Re: [] or <> as root ? from Henry Story on 2006-03-13 (semantic-web@w3.org from March 2006)

From: Henry Story <henry.story@bblfish.net>
Date: Mon, 13 Mar 2006 12:29:34 +0100
To: atom-owl@googlegroups.com, Semantic Web <semantic-web@w3.org>
Message-Id: <E43789AC-82C3-46E8-A055-941DCDAD7037@bblfish.net>
Here is a little puzzle regarding atom that it would be interest to  
have some feedback from the larger Semantic Web community. We are  
wondering if there are best practices guidelines for updating  
semantic web data found on the web. We have an ontology for the Atom  
(rfc4287) spec called AtomOwl [1], that would allow us to GRDDL atom  
documents into graphs.

This thread started off with the question as to whether one should map

  <entry>
        <title>Atom-Powered Robots Run Amok</title>
        <link href="http://example.org/2003/12/13/entry"/>
        <id>tag:example.com,2003/blog/entry1</id>
        <updated>2003-12-13T18:30:02Z</updated>
        <summary>Some text.</summary>
</entry>

to

           <> a :Entry;
              :title [ :value "Atom-Powered Robots Run Amok";
                       :type "text/plain" ];
              iana:alternate <http://example.org/blog/entry.html>;
              :id <tag:example.com,2003/blog/entry1>;
              :updated "2003-12-13T18:30:02Z"^^xsd:dateTime;
              :summary [  :value "some text";
                          :type "text/plain" ] .

or to

           [] a :Entry;
              :title [ :value "Atom-Powered Robots Run Amok";
                       :type "text/plain" ];
              iana:alternate <http://example.org/blog/entry.html>;
              :id <tag:example.com,2003/blog/entry1>;
              :updated "2003-12-13T18:30:02Z"^^xsd:dateTime;
              :summary [  :value "some text";
                          :type "text/plain" ] .
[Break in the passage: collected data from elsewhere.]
Definition setCurrentSearchRef (v : string) (s : state) : state :=
  {| showPopup := showPopup s; searchValue := searchValue s;
     suggestions := suggestions s; isLoading := isLoading s;
     selectedBook := selectedBook s; currentSearchRef := v;
     searchTimeoutRef := searchTimeoutRef s; requestIdRef := requestIdRef s;
     blurTimers := blurTimers s; requests := requests s;
     selections := selections s; actions := actions s;
     awaiting := awaiting s; clock := clock s |}.

Definition setSearchTimeoutRef (v : option timer) (s : state) : state :=
  {| showPopup := showPopup s; searchValue := searchValue s;
     suggestions := suggestions s; isLoading := isLoading s;
     selectedBook := selectedBook s; currentSearchRef := currentSearchRef s;
     searchTimeoutRef := v; requestIdRef := requestIdRef s;
     blurTimers := blurTimers s; requests := requests s;
     selections := selections s; actions := actions s;
     awaiting := awaiting s; clock := clock s |}.

Definition setRequestIdRef (v : nat) (s : state) : state :=
  {| showPopup := showPopup s; searchValue := searchValue s;
     suggestions := suggestions s; isLoading := isLoading s;
     selectedBook := selectedBook s; currentSearchRef := currentSearchRef s;
     searchTimeoutRef := searchTimeoutRef s; requestIdRef := v;
     blurTimers := blurTimers s; requests := requests s;
     selections := selections s; actions := actions s;
     awaiting := awaiting s; clock := clock s |}.

Definition setBlurTimers (v : list nat) (s : state) : state :=
  {| showPopup := showPopup s; searchValue := searchValue s;
     suggestions := suggestions s; isLoading := isLoading s;
     selectedBook := selectedBook s; currentSearchRef := currentSearchRef s;
     searchTimeoutRef := searchTimeoutRef s; requestIdRef := requestIdRef s;
     blurTimers := v; requests := requests s; selections := selections s;
     actions := actions s; awaiting := awaiting s; clock := clock s |}.

Definition setClock (v : nat) (s : state) : state :=
  {| showPopup := showPopup s; searchValue := searchValue s;
     suggestions := suggestions s; isLoading := isLoading s;
     selectedBook := selectedBook s; currentSearchRef := currentSearchRef s;
     searchTimeoutRef := searchTimeoutRef s; requestIdRef := requestIdRef s;
     blurTimers := blurTimers s; requests := requests s;
     selections := selections s; actions := actions s;
     awaiting := awaiting s; clock := v |}.

(** Calls [apiService] at time [t]. *)
Definition send (t : nat) (r : request) (s : state) : state :=
  {| showPopup := showPopup s; searchValue := searchValue s;
     suggestions := suggestions s; isLoading := isLoading s;
     selectedBook := selectedBook s; currentSearchRef := currentSearchRef s;
     searchTimeoutRef := searchTimeoutRef s; requestIdRef := requestIdRef s;
     blurTimers := blurTimers s; requests := requests s ++ [(t, r)];
     selections := selections s; actions := actions s;
     awaiting := awaiting s; clock := clock s |}.

(** Suspends a handler at its [await]; [resume] takes it off again. *)
Definition suspend (k : pending) (s : state) : state :=
  {| showPopup := showPopup s; searchValue := searchValue s;
     suggestions := suggestions s; isLoading := isLoading s;
     selectedBook := selectedBook s; currentSearchRef := currentSearchRef s;
     searchTimeoutRef := searchTimeoutRef s; requestIdRef := requestIdRef s;
     blurTimers := blurTimers s; requests := requests s;
     selections := selections s; actions := actions s;
     awaiting := awaiting s ++ [k]; clock := clock s |}.

Definition resume (rest : list pending) (s : state) : state :=
  {| showPopup := showPopup s; searchValue := searchValue s;
     suggestions := suggestions s; isLoading := isLoading s;
     selectedBook := selectedBook s; currentSearchRef := currentSearchRef s;
     searchTimeoutRef := searchTimeoutRef s; requestIdRef := requestIdRef s;
     blurTimers := blurTimers s; requests := requests s;
     selections := selections s; actions := actions s; awaiting := rest;
     clock := clock s |}.

(** [onBookSelect?.(book)] *)
Definition notifyParent (p : props) (book : option Book.t) (s : state) : state :=
  {| showPopup := showPopup s; searchValue := searchValue s;
     suggestions := suggestions s; isLoading := isLoading s;
     selectedBook := selectedBook s; currentSearchRef := currentSearchRef s;
     searchTimeoutRef := searchTimeoutRef s; requestIdRef := requestIdRef s;
     blurTimers := blurTimers s; requests := requests s;
     selections := if onBookSelect p then selections s ++ [book] else selections s;
     actions := actions s; awaiting := awaiting s; clock := clock s |}.

(** [onAction(book)] *)
Definition callAction (book : Book.t) (s : state) : state :=
  {| showPopup := showPopup s; searchValue := searchValue s;
     suggestions := suggestions s; isLoading := isLoading s;
     selectedBook := selectedBook s; currentSearchRef := currentSearchRef s;
     searchTimeoutRef := searchTimeoutRef s; requestIdRef := requestIdRef s;
     blurTimers := blurTimers s; requests := requests s;
     selections := selections s; actions := actions s ++ [book];
     awaiting := awaiting s; clock := clock s |}.

(** [clearTimeout(searchTimeoutRef.current)]: a callback that has already
    run is not in the cell any more, so clearing it is a no-op as in the
    browser. *)
Definition clearTimeout (s : state) : state := setSearchTimeoutRef None s.

Definition debounce : nat := 300.

(** The debounced search effect, run at time [t] after a render that
    changed [searchValue] or [onBookSelect]. *)
Definition searchEffect (p : props) (t : nat) (s : state) : state :=
  let searchTerm := trim (searchValue s) in
  let s := clearTimeout s in
  if isEmpty searchTerm then
    notifyParent p None
      (setCurrentSearchRef ""
        (setSelectedBook None
          (setShowPopup false
            (setSuggestions [] s))))
  else
    let currentRequestId := S (requestIdRef s) in
    setSearchTimeoutRef
      (Some {| due := t + debounce; searchTerm := searchTerm;
               currentRequestId := currentRequestId |})
      (setRequestIdRef currentRequestId s).

(** The effect runs after the render only when [searchValue] differs from
    the one of the previous render. *)
Definition afterRender (p : props) (t : nat) (before s : state) : state :=
  if String.eqb (searchValue before) (searchValue s) then s
  else searchEffect p t s.

(** The timeout callback, up to its [await]. *)
Definition searchNow (t : nat) (tm : timer) (s : state) : state :=
  suspend (SearchPending (searchTerm tm) (currentRequestId tm))
    (send t (SearchBooks (searchTerm tm))
      (setIsLoading true
        (setCurrentSearchRef (searchTerm tm) s))).

Definition isStillCurrent (searchTerm : string) (currentRequestId : nat)
    (s : state) : bool :=
  String.eqb (currentSearchRef s) searchTerm
  && Nat.eqb currentRequestId (requestIdRef s).

(** The timeout callback, from the moment [searchBooks] settles;
    [response.suggestions || []] is [[]] when the field is missing. *)
Definition searchSettled (searchTerm : string) (currentRequestId : nat)
    (r : settled (option (list Suggestion.t)) string) (s : state) : state :=
  if isStillCurrent searchTerm currentRequestId s then
    setIsLoading false
      match r with
      | Fulfilled (Some found) => setShowPopup true (setSuggestions found s)
      | Fulfilled None => setShowPopup true (setSuggestions [] s)
      | Rejected _ => setSuggestions [] s
      end
  else s.

Definition handleInputChange (p : props) (value : string) (s : state) : state :=
  let s1 := setSearchValue value s in
  match selectedBook s with
  | Some book =>
      if negb (String.eqb value (Book.title book)) then
        notifyParent p None (setSelectedBook None s1)
      else s1
  | None => s1
  end.

Definition handleFocus (s : state) : state :=
  if negb (isEmpty (trim (searchValue s)))
     && negb (Nat.eqb (List.length (suggestions s)) 0)
  then setShowPopup true s
  else s.

Definition handleBlur (t : nat) (s : state) : state :=
  setBlurTimers (blurTimers s ++ [t + 200]) s.

(** [handleSelectSuggestion], up to its [await]. *)
Definition handleSelectSuggestion (t : nat) (suggestion : Suggestion.t)
    (s : state) : state :=
  suspend BookPending
    (send t (GetBook (Suggestion.id suggestion))
      (setIsLoading true
        (setShowPopup false
          (setSearchValue (Suggestion.text suggestion)
            (clearTimeout s))))).

(** [handleSelectSuggestion], from the moment [getBook] settles. *)
Definition bookSettled (p : props) (r : settled Book.t string) (s : state) : state :=
  setIsLoading false
    match r with
    | Fulfilled fullBook =>
        notifyParent p (Some fullBook) (setSelectedBook (Some fullBook) s)
    | Rejected _ =>
        notifyParent p None (setSelectedBook None s)
    end.

Definition handleAction (p : props) (s : state) : state :=
  match selectedBook s with
  | Some book => if onAction p then callAction book s else s
  | None => s
  end.

Definition clearSelection (p : props) (s : state) : state :=
  notifyParent p None
    (setCurrentSearchRef ""
      (setShowPopup false
        (setSuggestions []
          (setSelectedBook None
            (setSearchValue ""
              (clearTimeout s)))))).

Inductive event : Type :=
| Change (value : string)          (* onChange of the input *)
| ParentRenders                    (* a new onBookSelect is passed down *)
| TimerFires                       (* the debounce timeout runs *)
| SearchSettles (searchTerm : string) (currentRequestId : nat)
    (r : settled (option (list Suggestion.t)) string)
| Focus
| Blur
| BlurTimerFires
| Pick (n : nat)                   (* click on the n-th suggestion shown *)
| BookSettles (r : settled Book.t string)
| Act                              (* the action button *)
| Clear.                           (* the clear button *)

Definition isSearchPending (searchTerm : string) (currentRequestId : nat)
    (k : pending) : bool :=
  match k with
  | SearchPending q n => String.eqb q searchTerm && Nat.eqb n currentRequestId
  | BookPending => false
  end.

Definition isBookPending (k : pending) : bool :=
  match k with
  | BookPending => true
  | SearchPending _ _ => false
  end.

(** What an event does at time [t]; [None] when the page does not offer
    it: a timeout before its delay has passed, a promise that is not
    pending, a control that is not rendered. *)
Definition react (p : props) (t : nat) (e : event) (s : state) : option state :=
  match e with
  | Change value => Some (afterRender p t s (handleInputChange p value s))
  | ParentRenders => Some (searchEffect p t s)
  | TimerFires =>
      match searchTimeoutRef s with
      | Some tm =>
          if Nat.leb (due tm) t then Some (searchNow t tm (clearTimeout s))
          else None
      | None => None
      end
  | SearchSettles q n r =>
      match removeFirst (isSearchPending q n) (awaiting s) with
      | Some rest => Some (searchSettled q n r (resume rest s))
      | None => None
      end
  | Focus => Some (handleFocus s)
  | Blur => Some (handleBlur t s)
  | BlurTimerFires =>
      match blurTimers s with
      | d :: rest =>
          if Nat.leb d t then Some (setShowPopup false (setBlurTimers rest s))
          else None
      | [] => None
      end
  | Pick n =>
      match nth_error (suggestions s) n with
      | Some suggestion =>
          if showPopup s && negb (isLoading s) then
            Some (afterRender p t s (handleSelectSuggestion t suggestion s))
          else None
      | None => None
      end
  | BookSettles r =>
      match removeFirst isBookPending (awaiting s) with
      | Some rest => Some (bookSettled p r (resume rest s))
      | None => None
      end
  | Act =>
      if actionMode p && onAction p && showBookInfo p && isSome (selectedBook s)
      then Some (handleAction p s) else None
  | Clear =>
      if isSome (selectedBook s) || negb (isEmpty (searchValue s))
      then Some (afterRender p t s (clearSelection p s)) else None
  end.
On 12 Mar 2006, at 21:03, Reto Bachmann-Gmür wrote:
> Aren't id and updated together a cifp, so that in your examples we are
> unambiguously talking about the same resource whether it is named  
> or not?

Yes. Though David Powell had some good arguments against using the CIFP

   @prefix cifp: <http://eulersharp.sourceforge.net/2004/04test/ 
rogier#>.
   [] cifp:productProperty ( :updated :id );
          a owl:InverseFunctionalProperty .

in some earlier mails to the atom-owl list (misleadingly) entitled by  
me "Feed or Document" [2]. But perhaps the following reasoning can  
help resolve that issue...

> I do however agree in the fundamental question whether atom-owl should
> be good to describe thing over time or just at a specific moment in
> time. If the second design goal is chosen then aggregators may rely on
> some more generic graph versioning systems, of which - as you  
> mention -
> a possible implementation would be quad-based.

Clearly AtomOwl has to be able to describe entries (as identified by  
their id) evolving over time, since there can be more than one entry  
with the same id in a feed. This is a great feature of Atom as it  
does allow the description of the history of certain types of  
resources over time. But in the discussion with David Powell it came  
up that people may want to update an entry without modifiying the  
time stamp. So perhaps the publisher will decide that

  <entry>
        <title>Atom-Powered Robots Run Amok</title>
        <link href="http://example.org/2003/12/13/entry"/>
        <id>tag:example.com,2003/blog/entry1</id>
        <updated>2003-12-13T18:30:02Z</updated>
        <summary>Some text.</summary>
</entry>

published at <http://example.org/coll/> using HTTP POST as specified  
by the Atom Publishing Protocol [3] and resulting in an entry being  
placed at
<http://example.org/coll/entry1.atom> needs a change that he  
considers insignificant. So he will PUT the following xml at that  
location:

<entry>
        <title>Atom-Powered Robots Run Amok in France</title>
        <link href="http://example.org/2003/12/13/entry"/>
        <id>tag:example.com,2003/blog/entry1</id>
        <updated>2003-12-13T18:30:02Z</updated>
        <summary>Some text.</summary>
</entry>

Let us assume that this is acceptable behavior.

After that PUT operation, the feed representing the collection will  
be updated too. There will of course only be one entry with the  
2003-12-13T18:30:02Z time stamp as required by the spec. This entry  
will have the new title "Atom-Powered Robots Run Amok in France".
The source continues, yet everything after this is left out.